# Finishing a futon



## JAC (Nov 3, 2005)

I'm in the process of making a futon (red oak) and trying to decide how to finish it. I'm thinking of a tung oil finish (the minwax variety, not real tung oil) but I'm wondering if I can just do a few coats of that, and just leave it. Will the oil rub off on the futon mattress, or will it be ok in a week or two after the oil cures? If I do need a topfinish on it, what would be the best choice? I don't want to use poly, but I really want something I can wipe on...is johnson's wax a good choice? If the wax finish gets scratched up, can I just reapply wax to fix it? 

Thanks for any thoughts,

JC


----------



## jerrymayfield (Sep 25, 2004)

Red oak is like a bunch of soda straws,any oil in the wood will work its way to the surface and if not wiped off will dry to become a shiny spot that really stands out. Oil and wax offer about the same amount of protection -Zero. The only thing you gain with wax is a regular maintenance routine. My suggestion would be to use a wipe on varnish. You can make your own or try waterlox original sealer, which is their regular varnish thinned with mineral spirits. If you have trouble finding the waterlox you can use formbys tung oil finish (that contains no tung oil and is a thin wiping varnish).
Regards
Jerry


----------



## JAC (Nov 3, 2005)

THanks Jerry, I was thinking I'd go with the tung oil finish. How does that stand up to abuse on its own? Is it going to show every little scratch? 
I finished a bookcase a while back with the tung oil finish, but I then added a couple coats of wipe on poly afterwards...I don't want to do the poly this time. Just hoping the tung oil finish will be durable enough...

JC


----------



## jerrymayfield (Sep 25, 2004)

As i said all the tung oil finishes are either wipimg varnishes or oil,varnish,solvent mixes,and none of them contain any tung oil.Forby's is a thin wiping varnish. While wiping varnishes are almost mistake proof they do require many more coats to get good protection,usually three coats wipe on equals one brushed coat. If you apply 6-9 coats that will offer excellent protection. Just be sure to give the varnish time to cure before you put any thing on it. You can save money and get a better product by mixing your own. Call it Jacs hand rubbed tung oil finish.

Regards
Jerry


----------



## Mike (Nov 22, 2004)

JAC, A durable finish without the plastic look of poly is easy. Visit your local store for a can of Watco Danish oil.

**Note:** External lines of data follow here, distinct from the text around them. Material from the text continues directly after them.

(** [ReleaseCachedDependencies]: every directory is closed; errors other than those of
    a directory that is not there any more are joined. *)
Fixpoint ReleaseCachedDependencies (ios : nat -> IO) (c : FileCache) (keys : list BindMountCacheKey) : FileCache * list CacheError :=
  match keys with
  | [] => (c, [])
  | key :: keys =>
      let '(c, err) := CloseDirectory (ios 0%nat) c (cache_key (bk_CacheKey key)) (bk_Dir key) in
      let '(c, errs) := ReleaseCachedDependencies (fun i => ios (S i)) c keys in
      (c, match err with None | Some AlreadyClosed | Some EntryNotFound => errs | Some e => e :: errs end)
  end.

(** ** What was fetched *)

Definition outcome (sys : Sys) (mount : CachedDependency) (g : goroutine) : option (result DependencyError cachedBindMount) :=
  match g_fetch g with
  | Some j => match sys.2 !! j with Some (_, FDone r) => Some (dependency_result mount r) | _ => None end
  | None => err ← parse (cd_From mount); Some (Err (UrlError err))
  end.

Definition has_sent (g : goroutine) : bool := match g_phase g with GRelease | GDone => true | _ => false end.
Definition sent (sys : Sys) (mount : CachedDependency) (g : goroutine) : option (result DependencyError cachedBindMount) :=
  if has_sent g then outcome sys mount g else None.
Definition sents (sys : Sys) (l : list goroutine) : list (option (result DependencyError cachedBindMount)) := zip_with (sent sys) mounts l.

Definition as_mount (o : option (result DependencyError cachedBindMount)) : option cachedBindMount :=
  match o with Some (Ok m) => Some m | _ => None end.
Definition as_error (o : option (result DependencyError cachedBindMount)) : option DependencyError :=
  match o with Some (Err e) => Some e | _ => None end.

(** The goroutine of a mount knows what became of it. *)
Definition goroutine_ok (sys : Sys) (mount : CachedDependency) (g : goroutine) : Prop :=
  match g_phase g with
  | GWait | GStart => g_fetch g = None
  | GFetch => exists j, g_fetch g = Some j /\ is_Some (sys.2 !! j)
  | GSend r => outcome sys mount g = Some r
  | GRelease | GDone => is_Some (outcome sys mount g)
  end.

Definition main_ok (l : list goroutine) (main : mphase) (ms rec : list cachedBindMount) (errs : list DependencyError) : Prop :=
  match main with
  | MLoop acc n => acc = foldl AddBindMount NewBindMounts rec /\ n = length rec /\ (n < total)%nat /\ errs = []
  | MWait acc e => acc = foldl AddBindMount NewBindMounts rec /\ errs = [e]
  | MRest acc e => acc = foldl AddBindMount NewBindMounts rec /\ errs = [e] /\ all_done l
  | MReturned acc None => acc = foldl AddBindMount NewBindMounts rec /\ errs = [] /\ length rec = total
  | MReturned acc (Some e) => acc = foldl AddBindMount NewBindMounts rec /\ errs = [e] /\ all_done l /\ ms = []
  end.

Definition manager_inv (w : manager) : Prop :=
  Forall2 (goroutine_ok (m_sys w)) mounts (m_goroutines w) /\
  exists rec errs,
    rec ++ m_mountChan w ≡ₚ omap as_mount (sents (m_sys w) (m_goroutines w)) /\
    errs ++ m_errChan w ≡ₚ omap as_error (sents (m_sys w) (m_goroutines w)) /\
    main_ok (m_goroutines w) (m_main w) (m_mountChan w) rec errs.

(** Fetches that are done stay as they are. *)
Lemma sys_lookup_stable (x y : Sys) j f ph : sys_step x y -> x.2 !! j = Some (f, ph) ->
  exists ph', y.2 !! j = Some (f, ph') /\ forall r, ph = FDone r -> ph' = FDone r.
Proof.
  intros Hs Hj. destruct Hs as [s l i f' ph' s' ph'' Hi Hs| | | | |]; cbn in *; try (by eexists).
  - destruct (decide (i = j)) as [->|Hij]; [|rewrite list_lookup_insert_ne by done; by eexists].
    rewrite list_lookup_insert_eq by (by eapply lookup_lt_Some). rewrite Hi in Hj. simplify_eq. eexists. split; [done|].
    intros r ->. inversion Hs.
  - exists ph. split; [|done]. rewrite lookup_app_l; [done|by eapply lookup_lt_Some].
Qed.

Definition extends (x y : Sys) : Prop :=
  forall j f ph, x.2 !! j = Some (f, ph) -> exists ph', y.2 !! j = Some (f, ph') /\ forall r, ph = FDone r -> ph' = FDone r.

Lemma outcome_extends x y mount g r : extends x y -> outcome x mount g = Some r -> outcome y mount g = Some r.
Proof.
  intros He. unfold outcome. destruct (g_fetch g) as [j|]; [|done]. destruct (x.2 !! j) as [[f ph]|] eqn:Hj; [|done].
  destruct (He _ _ _ Hj) as (ph' & -> & Hd). destruct ph; try done. by rewrite (Hd _ eq_refl).
Qed.

Lemma goroutine_ok_extends x y mount g : extends x y -> goroutine_ok x mount g -> goroutine_ok y mount g.
Proof.
  intros He. unfold goroutine_ok. destruct (g_phase g); try done.
  - intros (j & -> & [[f ph] Hj]). exists j. split; [done|]. destruct (He _ _ _ Hj) as (ph' & -> & _). done.
  - by apply outcome_extends.
  - intros [r Hr]. exists r. by eapply outcome_extends.
  - intros [r Hr]. exists r. by eapply outcome_extends.
Qed.

Lemma sents_extends x y l : extends x y -> Forall2 (goroutine_ok x) mounts l -> sents y l = sents x l.
Proof.
  intros He. unfold sents. induction 1 as [|mount g ms l Hg _ IH]; cbn; [done|]. rewrite IH. f_equal. unfold sent.
  destruct (has_sent g) eqn:Hh; [|done]. unfold goroutine_ok, has_sent in *.
  assert (is_Some (outcome x mount g)) as [r Hr] by (by destruct (g_phase g)). rewrite Hr. by eapply outcome_extends.
Qed.

Lemma omap_insert_none {A B} (h : A -> option B) (l : list A) i x x' :
  l !! i = Some x -> h x' = h x -> omap h (<[i := x']> l) = omap h l.
Proof. revert i. induction l as [|y l IH]; intros [|i] Hi Hx; simplify_eq/=; [by rewrite Hx|]. by rewrite (IH i). Qed.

It's super easy to apply, leaves a great hand rubbed appearance, and the oil penetrates deep into the wood and hardens it. In the event of damage, it is simple to get a perfect repair match. This product comes in clear and tinted shades for about $10 a quart. Test it out on a small project and let us know what you think. I use this product on a regular basis and find it a great value.


----------



## fibertech (May 7, 2005)

I agree with Mike. I built a tool box out of Red Oak and used Watco Danish Oil. It was perfect for what I wanted- the wood to be accented and not covered up. You can buy it at any home centre store. Be sure to get a couple of tack cloths and finish applicator pads. Do not saturate the wood. Use light coats and build up to the amount of lustre that you want. -Derek


----------



## GoonMan (Mar 22, 2005)

Thanks for the Tip on the Watco. Will this work over a Dark Cherry Stain? Will be using Red Oak and Oak Ply.


----------



## fibertech (May 7, 2005)

Randy,
The Watco is a penetrating oil- it comes in various shades. I chose the natural colour because it enhances the wood as I described. The Red Oak is perfect using the natural finish. I have a couple of pictures of my toolbox in another thread. I also believe the oil will provide protection to the wood for years to come. -Derek


----------



## jerrymayfield (Sep 25, 2004)

Danish oil is a mixture of linseed oil,varnish&solvent ,usually 1/3rd each. The oil will give a close to the wood ,matte finish with no abrasion, chemical or any other significant protection, the only real protection is derived from the varnish. As far as the oil (of any kind) hardening the wood that is pure Madison Avenue. As Bob Flexner says finishing is a simple craft. it amounts to transfering liquid from a can to wood.

REgards
Jerry


----------



## fibertech (May 7, 2005)

Finishing a project seems to be the least desired process. I find Jerry's postings very helpful. He seems to take the time to understand the processes. The current edition of "Wood" has an entire section on understanding, mixing and applying different types of finishes. There are many pictures that show the results using different woods and what steps to take. -Derek


----------



## GoonMan (Mar 22, 2005)

fibertech said:


> Randy,
> The Watco is a penetrating oil- it comes in various shades. I chose the natural colour because it enhances the wood as I described. The Red Oak is perfect using the natural finish. I have a couple of pictures of my toolbox in another thread. I also believe the oil will provide protection to the wood for years to come. -Derek



Thank you Derek and all.

I hate finishing but am learning to take my time with it and learning to use different finishes since this is what makes your work look good and stand out or look like junk.


----------



## JAC (Nov 3, 2005)

Thanks for the advice gents. I'm definitely going to try the Danish Oil. I actually 
had thought of using that, but have no experience with it...whereas I know I like
what the tung oil looks like. 

I'm with Randy, finishing the project is the least fun part, but one of the most important. Need to get better with it...and the whole woodworking thing in general 

Thanks,

JC


----------



## jerrymayfield (Sep 25, 2004)

A contributor (or cowriter) of that article is Steve Mickley- A very well qualified finishing exoert.

Regards
Jerry


----------